Curr Biol. 2026 May 5:S0960-9822(26)00456-2. doi: 10.1016/j.cub.2026.04.021. Online ahead of print. ABSTRACT Strategic behavior in sensorimotor adaptation tasks is typically described as either a gradual error-minimization process or as a process of learning through trial and er…
Curr Biol. 2026 May 5:S0960-9822(26)00456-2. doi: 10.1016/j.cub.2026.04.021. Online ahead of print.
ABSTRACT
Strategic behavior in sensorimotor adaptation tasks is typically described as either a gradual error-minimization process or as a process of learning through trial and error. The former predicts a gradual monotonic reduction in error, until some asymptote, while the latter predicts behavioral exploration to discover an efficacious solution. Another explanation is that a sufficiently rich understanding of the task culminates in an "Aha!" moment and that this richer understanding naturally entails a new strategy. This predicts some period of perseveration in baseline behavior, followed by an abrupt shift to a new strategic solution.
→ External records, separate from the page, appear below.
(** Two topics created with different identifiers are sent to different
    pages: when two create calls answer with status 200 and with different
    numeric [id]s (in the range below 10^21, where a template literal
    prints a number as a plain decimal), each submission navigates once,
    and not to the same page. *)
Theorem created_topics_get_distinct_pages
    (client1 client2 : OzaClient) (props : TopicFormProps) (formData : FormData)
    (s : FormState) (token : JsValue) (r1 r2 : Response) (n m : Z) :
  truthy token = true ->
  truthy (optString (groupName props)) = true ->
  createNewGroupTopic client1 (optString (groupName props)) (bodyOf formData)
    = Normal r1 ->
  createNewGroupTopic client2 (optString (groupName props)) (bodyOf formData)
    = Normal r2 ->
  status r1 = 200%Z ->
  status r2 = 200%Z ->
  data r1 !! "id" = Some (JsNumber n) ->
  data r2 !! "id" = Some (JsNumber m) ->
  (Z.abs n < 10 ^ 21)%Z ->
  (Z.abs m < 10 ^ 21)%Z ->
  n <> m ->
  exists to1 to2 : string,
    List.filter isNavigate
      (events (onSubmit client1 (Normal token) props formData s))
    = [Navigate to1]
    /\ List.filter isNavigate
         (events (onSubmit client2 (Normal token) props formData s))
       = [Navigate to2]
    /\ to1 <> to2.
Proof.
  intros Htok Hg Hr1 Hr2 Hs1 Hs2 Hid1 Hid2 _ _ Hne.
  rewrite !(onSubmit_token _ props token formData) by exact Htok.
  cbv zeta. rewrite Hg.
  erewrite (postNewTopic_normal client1) by exact Hr1.
  erewrite (postNewTopic_normal client2) by exact Hr2.
  unfold afterCreate, getProp.
  rewrite (proj2 (Z.eqb_eq (status r1) 200) Hs1).
  rewrite (proj2 (Z.eqb_eq (status r2) 200) Hs2).
  rewrite Hid1, Hid2. cbn [default toString].
  eexists. eexists. split; [reflexivity | split; [reflexivity |]].
  intros Heq. apply Hne.
  apply (inj (String.app "/group/topic/")) in Heq.
  change (pretty n = pretty m) in Heq.
  apply (inj pretty) in Heq. exact Heq.
Qed.

Lemma created_topics_get_distinct_pages_witness :
  exists to1 to2 : string,
    List.filter isNavigate
      (events (onSubmit (answering created42) (Normal (JsString "tok"))
                 createProps
                 (formValues (filled (JsString "hello") (JsString "world")))
                 (filled (JsString "hello") (JsString "world"))))
    = [Navigate to1]
    /\ List.filter isNavigate
         (events (onSubmit
                    (answering {| status := 200;
                                  data := {[ "id" := JsNumber 43 ]} |})
                    (Normal (JsString "tok")) createProps
                    (formValues (filled (JsString "hello") (JsString "world")))
                    (filled (JsString "hello") (JsString "world"))))
       = [Navigate to2]
    /\ to1 <> to2.
Proof.
  apply (created_topics_get_distinct_pages
           (answering created42)
           (answering {| status := 200; data := {[ "id" := JsNumber 43 ]} |})
           createProps
           (formValues (filled (JsString "hello") (JsString "world")))
           (filled (JsString "hello") (JsString "world"))
           (JsString "tok") created42
           {| status := 200; data := {[ "id" := JsNumber 43 ]} |} 42 43);
    try reflexivity; lia.
Defined.

(** ** The two layouts, and valid values *)

(** The quick-post flag only changes the layout: two sets of props that
    differ in nothing else are accepted or rejected alike, leave the same
    store after a render, and submit alike (same calls, same final state,
    same completion), from the confirm action as from the handler. *)
Theorem layout_does_not_change_behaviour
    (ozaClient : OzaClient) (execute : Completion JsValue)
    (styles : string -> string) (q q' : option bool)
    (name : option string) (tp : option TopicDetail)
    (formData : FormData) (s : FormState) :
  let p := {| quickPost := q; groupName := name; topic := tp |} in
  let p' := {| quickPost := q'; groupName := name; topic := tp |} in
  onSubmit ozaClient execute p formData s = onSubmit ozaClient execute p' formData s
  /\ onConfirm ozaClient execute p s = onConfirm ozaClient execute p' s
  /\ finalState (TopicForm styles p s) = finalState (TopicForm styles p' s)
  /\ ((exists e, completion (TopicForm styles p s) = Normal e)
      <-> (exists e', completion (TopicForm styles p' s) = Normal e')).
Proof.
  cbv zeta. split; [reflexivity | split; [reflexivity |]].
  unfold TopicForm. cbn [groupName topic quickPost].
  destruct ((truthy (optString name) && bool_decide (is_Some tp))
            || (negb (truthy (optString name)) && negb (bool_decide (is_Some tp)))).
  - split; [reflexivity |]. split; intros [e He]; discriminate.
  - destruct (default false q); destruct (default false q');
      (split; [reflexivity | split; intros _; eexists; reflexivity]).
Qed.

(** With [handleSubmit] as modelled: in a rendered form whose title and
    text are both present, the confirm action runs the submission handler
    on the values of the store, so the challenge is executed. *)
Theorem valid_values_reach_handler
    (ozaClient : OzaClient) (execute : Completion JsValue)
    (styles : string -> string) (props : TopicFormProps)
    (s : FormState) (e : Element) :
  completion (TopicForm styles props (mountState props)) = Normal e ->
  fields s = fields (finalState (TopicForm styles props (mountState props))) ->
  isMissing (getProp (formValues s) "title") = false ->
  isMissing (getProp (formValues s) "text") = false ->
  onConfirm ozaClient execute props s
  = onSubmit ozaClient execute props (formValues s) s.
Proof.
  intros Hrender Hfields Htitle Htext.
  rewrite (rendered_fields styles props e Hrender) in Hfields.
  unfold onConfirm, handleSubmit. rewrite Hfields. cbn [validate].
  rewrite Htitle, Htext. reflexivity.
Qed.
To avoid obfuscation caused by the motor system, we first investigated these hypotheses in a strategy-only aiming game, where participants aim and fire a cannon at targets. Most participants exhibited a period of baseline perseveration followed by a single-trial shift to a distinct strategy. This strategy typically appears to produce the correct compensatory magnitude for a noisily estimated perturbation, as well as substantial variability in compensatory sign. We then applied the same analyses to reaching data from a visuomotor rotation task that inhibited implicit adaptation through delaying feedback presentation. Similarly, we found that participants typically perseverated in reaching toward the target before suddenly switching, in a single trial, to good performance in compensatory magnitude. We fit our generative "Aha!" model to 1,337 participants across several datasets and show that it faithfully captures these phenomena. Our findings highlight the need to update existing models to account for the abrupt, insight-driven shifts that characterize individual human responses to sensorimotor perturbations.